Life insurers saw inflows tumble by almost a fifth
Luxembourg life insurance companies collected almost 18% less in premiums last year compared to 2019, raking in sales of some €15 billion, the insurance sector regulator Commissariat aux Assurances (CAA) said on Wednesday.
The first quarter of this year had already shown a rebound in activity, with premiums growing faster than what is typical for this time of the year.
“Increased activity might point to last year’s investments having been postponed, hence I am optimistic about the life insurance business,” CAA head Thierry Flamand said at a press conference.
The unit-linked business - which offers insurance wrappers for investments which wealthy clients use to optimise taxes - dropped by only 11%, while traditional life insurance policies tumbled by more than a quarter.

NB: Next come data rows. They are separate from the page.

Lemma run_rel_zapRootDirPath p : run_rel R (zapRootDirPath p).
Proof.
  intros s. unfold zapRootDirPath. rewrite bind_get.
  destruct (findRootDirPath (rootDirPaths s) p) as [j|] eqn:Hf; [|apply R_refl].
  unfold bind, modify, get.
  destruct (_ =? _); by apply (R_zap p).
Qed.

Lemma run_rel_traverseTree ifd entry : run_rel R (traverseTree ifd entry).
Proof.
  unfold traverseTree. destruct entry as [pathname isdir].
  destruct (negb isdir); [apply run_rel_ret|].
  apply run_rel_get. intros s0.
  apply run_rel_bind; [apply run_rel_sys_inotify_add_watch | intros d].
  destruct (d =? -1).
  - apply run_rel_get. intros s1.
    destruct (_ =? ENOENT); [apply run_rel_ret | apply run_rel_exit].
  - apply run_rel_get. intros s1.
    destruct (findWatch _ _); [apply run_rel_ret|].
    apply run_rel_bind; [apply run_rel_addWatchToCache|].
    intros _. apply run_rel_ret.
Qed.

Lemma run_rel_watchSubtree fd p : run_rel R (watchSubtree fd p).
Proof.
  unfold watchSubtree. apply run_rel_get. intros s0.
  destruct (os_nftw p (world s0)) as [[entries r] e].
  apply run_rel_bind; [|intros _].
  { apply run_rel_modify. intros s. by apply R_call. }
  apply run_rel_bind; [|intros _].
  { apply run_rel_for_each. intros entry. apply run_rel_traverseTree. }
  apply run_rel_when, run_rel_modify, R_errno.
Qed.

Lemma run_rel_zap_loop fd pn js cnt : run_rel R (zap_loop fd pn js cnt).
Proof.
  revert cnt; induction js as [|j js IH]; intros cnt; simpl;
    [apply run_rel_ret|].
  apply run_rel_get. intros s0.
  destruct (wlCache s0 !! j) as [w|]; [|apply run_rel_undefined].
  destruct (0 <=? wd w); [|apply IH].
  destruct pn as [copy|]; [|apply run_rel_undefined].
  destruct (prefix_match copy (path w)); [|apply IH].
  apply run_rel_bind; [apply run_rel_sys_inotify_rm_watch | intros r].
  destruct (r =? -1); [apply run_rel_ret|].
  apply run_rel_bind; [apply run_rel_markSlotEmpty | intros _; apply IH].
Qed.

Lemma run_rel_zapSubtree fd p : run_rel R (zapSubtree fd p).
Proof.
  unfold zapSubtree. apply run_rel_get. intros s0. apply run_rel_zap_loop.
Qed.

Lemma run_rel_reinitialize old : run_rel R (reinitialize old).
Proof.
  unfold reinitialize.
  apply run_rel_bind; [apply run_rel_when, run_rel_sys_close | intros _].
  apply run_rel_bind; [apply run_rel_sys_inotify_init | intros fd].
  destruct (fd =? -1); [apply run_rel_exit|].
  apply run_rel_bind; [apply run_rel_modify, R_cache | intros _].
  apply run_rel_get. intros s0.
  apply run_rel_bind; [|intros _; apply run_rel_ret].
  apply run_rel_for_each. intros [p|];
    [apply run_rel_watchSubtree | apply run_rel_ret].
Qed.
(** * Auction platform: event subscriber and room broadcaster

    A shallow embedding of [consumer.py] (class [EventSubscriber]), of
    [services/loggers/audit_logger.py] (the method table of [AuditLogger]),
    of [managers/auctions.py] (class [ConnectionManager]) and of
    [managers/redis_pubsub.py] (class [RedisPubSubManager]), together with
    the properties of the specification that concern them.

    Conventions.  A coroutine is a computation in the monad [M]: it appends
    the effects it performs to a trace and either returns or raises.  The
    services behind the code (the broker, [json.loads], the schema
    validator, the application callback, the websocket transport) are
    Section variables: every theorem holds for all of them. *)

From Stdlib Require Import ZArith QArith.
From stdpp Require Import gmap strings list fin_maps.

Local Open Scope Z_scope.
Local Open Scope string_scope.
Local Open Scope list_scope.

(** ** Exceptions and results *)

(** The exception classes the modelled code can meet.  [AMQPConnectionError]
    is a subclass of [AMQPError]; [JSONDecodeError] and [UnicodeDecodeError]
    are subclasses of [ValueError]; all of them are subclasses of
    [Exception]. *)
Inductive exn : Type :=
| ValueError | JSONDecodeError | UnicodeDecodeError
| TypeError | AttributeError | KeyError | RecursionError | RuntimeError
| OverflowError
| AMQPError | AMQPConnectionError.

Definition is_ValueError (e : exn) : bool :=
  match e with
  | ValueError | JSONDecodeError | UnicodeDecodeError => true
  | _ => false
  end.

Definition is_AMQPError (e : exn) : bool :=
  match e with
  | AMQPError | AMQPConnectionError => true
  | _ => false
  end.

Definition is_AMQPConnectionError (e : exn) : bool :=
  match e with
  | AMQPConnectionError => true
  | _ => false
  end.

Inductive result (A : Type) : Type :=
| Ok (a : A)
| Raise (e : exn).
Arguments Ok {A} a.
Arguments Raise {A} e.

Definition is_ok {A} (r : result A) : bool :=
  match r with Ok _ => true | Raise _ => false end.

(** * The event subscriber ([consumer.py]) *)

Module Consumer.

(** ** Messages *)

(** A header value: Python [None], an [int] or a [str], the three kinds of
    value the subscriber reads or writes. *)
Inductive hval : Type :=
| HNone
| HInt (n : Z)
| HStr (s : string).

#[global] Instance hval_eq_dec : EqDecision hval.
Proof. solve_decision. Defined.

(** [aio_pika] message: the body bytes and the headers mapping, which the
    code treats as possibly absent ([message.headers or {}]). *)
Record Message : Type := mkMessage {
  body : list Byte.byte;
  headers : option (gmap string hval)
}.

(** Python truthiness of [message.headers]: absent and empty are falsy. *)
Definition headers_truthy (h : option (gmap string hval)) : bool :=
  match h with
  | Some m => negb (bool_decide (m = ∅))
  | None => false
  end.

(** [message.headers or {}] *)
Definition headers_or_empty (h : option (gmap string hval)) : gmap string hval :=
  if headers_truthy h then default ∅ h else ∅.

(** ** Effects *)

(** Arguments of a queue declaration. *)
Record queue_decl : Type := mkQueueDecl {
  q_name : string;
  q_durable : bool;
  q_auto_delete : bool;
  q_arguments : gmap string hval
}.

(** What is handed to [queue.consume] as the consumer of a queue: the
    function [on_message], which only a completed call of
    [_consume_message] gives, or the coroutine object that the call of the
    [async def _consume_message] is as long as it is not awaited, whose body
    has not run. *)
Inductive consumer : Type :=
| OnMessage
| CoroutineObject.

(** Calls on the broker channel.  [channel.exchange(name).publish(message,
    routing_key=...)] is taken as the publication of [message] to the
    exchange [name]; the dead-letter branch passes no routing key. *)
Inductive broker_op : Type :=
| OpenChannel                              (* connect_robust, then channel() *)
| DeclareExchange (name : string) (type : string)
| DeclareQueue (d : queue_decl)
| Bind (queue : string) (exchange : string)
| Consume (queue : string) (callback : consumer) (no_ack : bool)
| Publish (exchange : string) (routing_key : option string) (m : Message).
Lemma no_extract_handle_conf_file n v u d e c x l :
  respects (fun _ => tt) (fun c => is_extract c = false)
    (handle_conf_file n v u d e c x l).
Proof. unfold handle_conf_file. respects_with ltac:(reflexivity). Qed.

Lemma no_extract_here (t : list call) :
  Forall (fun c => is_extract c = false) t ->
  Exists (fun c => is_extract c = true) t -> False.
Proof.
  intros Hall Hex. apply List.Exists_exists in Hex as (c & Hin & Hc).
  rewrite List.Forall_forall in Hall. specialize (Hall c Hin). congruence.
Qed.

(** The body of the loop never leaves for [out] once it has tried to
    extract a data file: whether the extraction went through or not, the
    loop goes on with the next entry. *)
Lemma extraction_is_not_an_exit n v u fl p d e l w r w' t :
  unpack_data_entry n v u fl p d e l w = (r, w', t) ->
  Exists (fun c => is_extract c = true) t ->
  exists l', r = Ok l'.
Proof.
  intros Hrun Hex. unfold unpack_data_entry in Hrun.
  apply bind_inv in Hrun as [(c & w1 & t1 & t2 & H1 & H2 & ->) | (rv & H1 & ->)].
  - destruct c as [[cf fe] | l1]; [| injection H2 as <- _ _; eauto].
    apply bind_inv in H2 as [(c2 & w2 & t3 & t4 & H3 & H4 & ->) | (rv & H3 & ->)].
    + destruct c2 as [l2 | l2]; [| injection H4 as <- _ _; eauto].
      revert H4.
      unfold bind, archive_read_extract, xbps_set_cb_state, unpack_cb_count, ret.
      repeat match goal with
             | |- context [if ?b then _ else _] => destruct b; cbn beta iota zeta
             | |- context [match l_xucd ?x with _ => _ end] =>
                 destruct (l_xucd x); cbn beta iota zeta
             end; intros [= <- _ _]; eauto.
    + exfalso. apply no_extract_check_on_disk in H1 as [_ F1].
      apply no_extract_handle_conf_file in H3 as [_ F3].
      apply (no_extract_here (t1 ++ t2)); [apply List.Forall_app |]; auto.
  - exfalso. apply no_extract_check_on_disk in H1 as [_ F1].
    eapply no_extract_here; eauto.
Qed.

(** ** What a run reports and records *)


(** The persisted states after a run: untouched, or with the package
    half-unpacked, or, the run having returned 0, with the package
    unpacked. *)
Lemma pkgstate_of_run xhp pkg w rv w' t :
  xbps_unpack_binary_pkg xhp pkg w = (rv, w', t) ->
  w_pkgstate w' = w_pkgstate w \/
  w_pkgstate w'
    = <[pkgname pkg := (version pkg, pkgver pkg, XBPS_PKG_STATE_HALF_UNPACKED)]>
        (w_pkgstate w) \/
  (rv = 0 /\
   w_pkgstate w'
     = <[pkgname pkg := (version pkg, pkgver pkg, XBPS_PKG_STATE_UNPACKED)]>
         (w_pkgstate w)).
Proof.
  intros Hrun. split_run Hrun; auto.
  all: apply pkgstate_unpack_archive in Eunpack; cbn in Eunpack |- *;
    rewrite ?Eunpack; auto.
  right. right. split; [reflexivity |]. apply insert_insert_eq.
Qed.

(** X11.  After a run that returns a non-zero value, the persisted state of
    the package is what it was before, or [half-unpacked]: a failed run
    never leaves the package [unpacked]. *)
Theorem failed_unpack_is_never_unpacked xhp pkg w rv w' t :
  xbps_unpack_binary_pkg xhp pkg w = (rv, w', t) ->
  rv <> 0 ->
  w_pkgstate w' !! pkgname pkg = w_pkgstate w !! pkgname pkg \/
  w_pkgstate w' !! pkgname pkg
    = Some (version pkg, pkgver pkg, XBPS_PKG_STATE_HALF_UNPACKED).
Proof.
  intros Hrun Hrv.
  destruct (pkgstate_of_run _ _ _ _ _ _ Hrun) as [-> | [-> | [H0 _]]].
  - left. reflexivity.
  - right. apply lookup_insert_eq.
  - contradiction.
Qed.

(** X12.  A run of [xbps_unpack_binary_pkg] leaves the persisted states of
    all the other packages as they were. *)
Theorem unpack_leaves_other_packages xhp pkg w name :
  name <> pkgname pkg ->
  w_pkgstate (snd (fst (xbps_unpack_binary_pkg xhp pkg w))) !! name
  = w_pkgstate w !! name.
Proof.
  intros Hname.
  destruct (xbps_unpack_binary_pkg xhp pkg w) as [[rv w'] t] eqn:Hrun.
  destruct (pkgstate_of_run _ _ _ _ _ _ Hrun) as [E | [E | [_ E]]];
    cbn [fst snd]; rewrite E; try reflexivity; apply lookup_insert_ne;
    congruence.
Qed.

(** X13.  When the [half-unpacked] state cannot be written, the run ends
    there: the error is reported and returned, no entry of the archive is
    read, and no file or directory is looked up or changed. *)
Theorem failed_half_unpacked_write_aborts xhp pkg w bpkg ar e :
  xbps_path_from_repository_uri pkg (repository pkg) = inr bpkg ->
  archive_read_open_filename bpkg = inr ar ->
  fault (Set_pkg_state (pkgname pkg) (version pkg) (pkgver pkg)
           XBPS_PKG_STATE_HALF_UNPACKED) = e ->
  e <> 0 ->
  xbps_unpack_binary_pkg xhp pkg w
  = (e, set_ar_errno 0 w,
     [Cb_state XBPS_STATE_UNPACK 0 (pkgname pkg) (version pkg) EmptyString;
      Ar_open bpkg;
      Set_pkg_state (pkgname pkg) (version pkg) (pkgver pkg)
        XBPS_PKG_STATE_HALF_UNPACKED;
      Cb_state XBPS_STATE_UNPACK_FAIL e (pkgname pkg) (version pkg)
        "half-unpacked"]).
Proof.
  intros Hpath Hopen He Hne.
  unfold xbps_unpack_binary_pkg, at_out, bind, xbps_set_cb_state, archive_open,
    xbps_set_pkg_state_installed, goto_out.
  rewrite Hpath. cbn beta iota zeta. rewrite Hopen. cbn beta iota zeta.
  rewrite He. apply Z.eqb_neq in Hne. rewrite Hne. cbn beta iota zeta delta [negb].
  rewrite Hne. reflexivity.
Qed.

(** ** What an installation never does *)

Lemma no_unlink_unpack_archive xhp pkg ar :
  String.eqb (transaction pkg) "update" = false ->
  respects_fn (fun _ => tt) (fun c => is_unlink c = false)
    (unpack_archive xhp pkg ar).
Proof.
  intros Hinstall. unfold unpack_archive, unpack_archive_steps.
  rewrite Hinstall. apply respects_at_out.
  apply respects_bind; [apply respects_resolve_rootdir; auto |]. intros _.
  apply respects_bind; [apply respects_ret |]. intros _.
  apply respects_bind; [apply respects_unpack_entries; auto |]. intros l.
  apply respects_finish_unpack; auto.
Qed.

(** X14.  When the transaction is not an update, a run makes no call of
    [unlink]. *)
Theorem install_never_unlinks xhp pkg w :
  transaction pkg <> "update" ->
  Forall (fun c => is_unlink c = false)
    (snd (xbps_unpack_binary_pkg xhp pkg w)).
Proof.
  intros Hinstall. apply String.eqb_neq in Hinstall.
  destruct (xbps_unpack_binary_pkg xhp pkg w) as [[rv w'] t] eqn:Hrun.
  cbn [snd]. split_run Hrun.
  all: try (apply (no_unlink_unpack_archive _ _ _ Hinstall) in Eunpack
              as [_ Hin]).
  all: repeat (apply List.Forall_cons; [reflexivity |]);
    try apply List.Forall_nil.
  all: apply List.Forall_app; split; [exact Hin |];
    repeat (apply List.Forall_cons; [reflexivity |]); apply List.Forall_nil.
Qed.

(** ** The flags of the extractions *)

Section Extract_flags.
Variable fl : extract_flags.

Ltac flagged := respects_with ltac:(first [exact I | reflexivity]).

Lemma flags_extract_metafile e file pkgv exec :
  respects_fn (fun _ => tt) (extracts_with fl)
    (extract_metafile e file pkgv exec fl).
Proof. unfold extract_metafile. flagged. Qed.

“In a low-interest market, companies are deliberately pulling out of traditional products while the main sales focus is on unit-linked products,” CAA head Thierry Flamand said at a press conference.
The coronavirus pandemic was the main cause of the drop in the unit-linked business - where clients generally come from abroad - because it had been more complicated to negotiate these often large policies, Flamand said.
“From our discussions with market participants, we see that the drop in sales came mainly from restricted access to distribution networks like brokers and private banks as they had limited capacity to reach clients,” Flamand said.
Premium collection is not directly related to profitability, which "depends on the existing stock [of policies] and not new business,” said Flamand.
Profits in the sector expanded by 3.8% to a total of €1.35 billion, a level above the average of the last decade.
The cumulative balance sheet of the insurance sector in Luxembourg stood at €312 billion at the end of last year, of which €221 billion worth of assets were in life insurers. Most clients of the insurance wrappers come from abroad.
Non-life companies withstood the pandemic, growing sales by almost 5% in 2020 compared to the year earlier.
“It’s too early to say how the non-life sector will finish this year, but so far the results have been decent,” said Valérie Scheepers from the CAA's executive committee. "(But) there have already been some floods, and natural disasters in general weigh the heaviest on the industry performance," she said.
The industry added almost 540 new jobs, and was employing 12,230 people at the end of last year.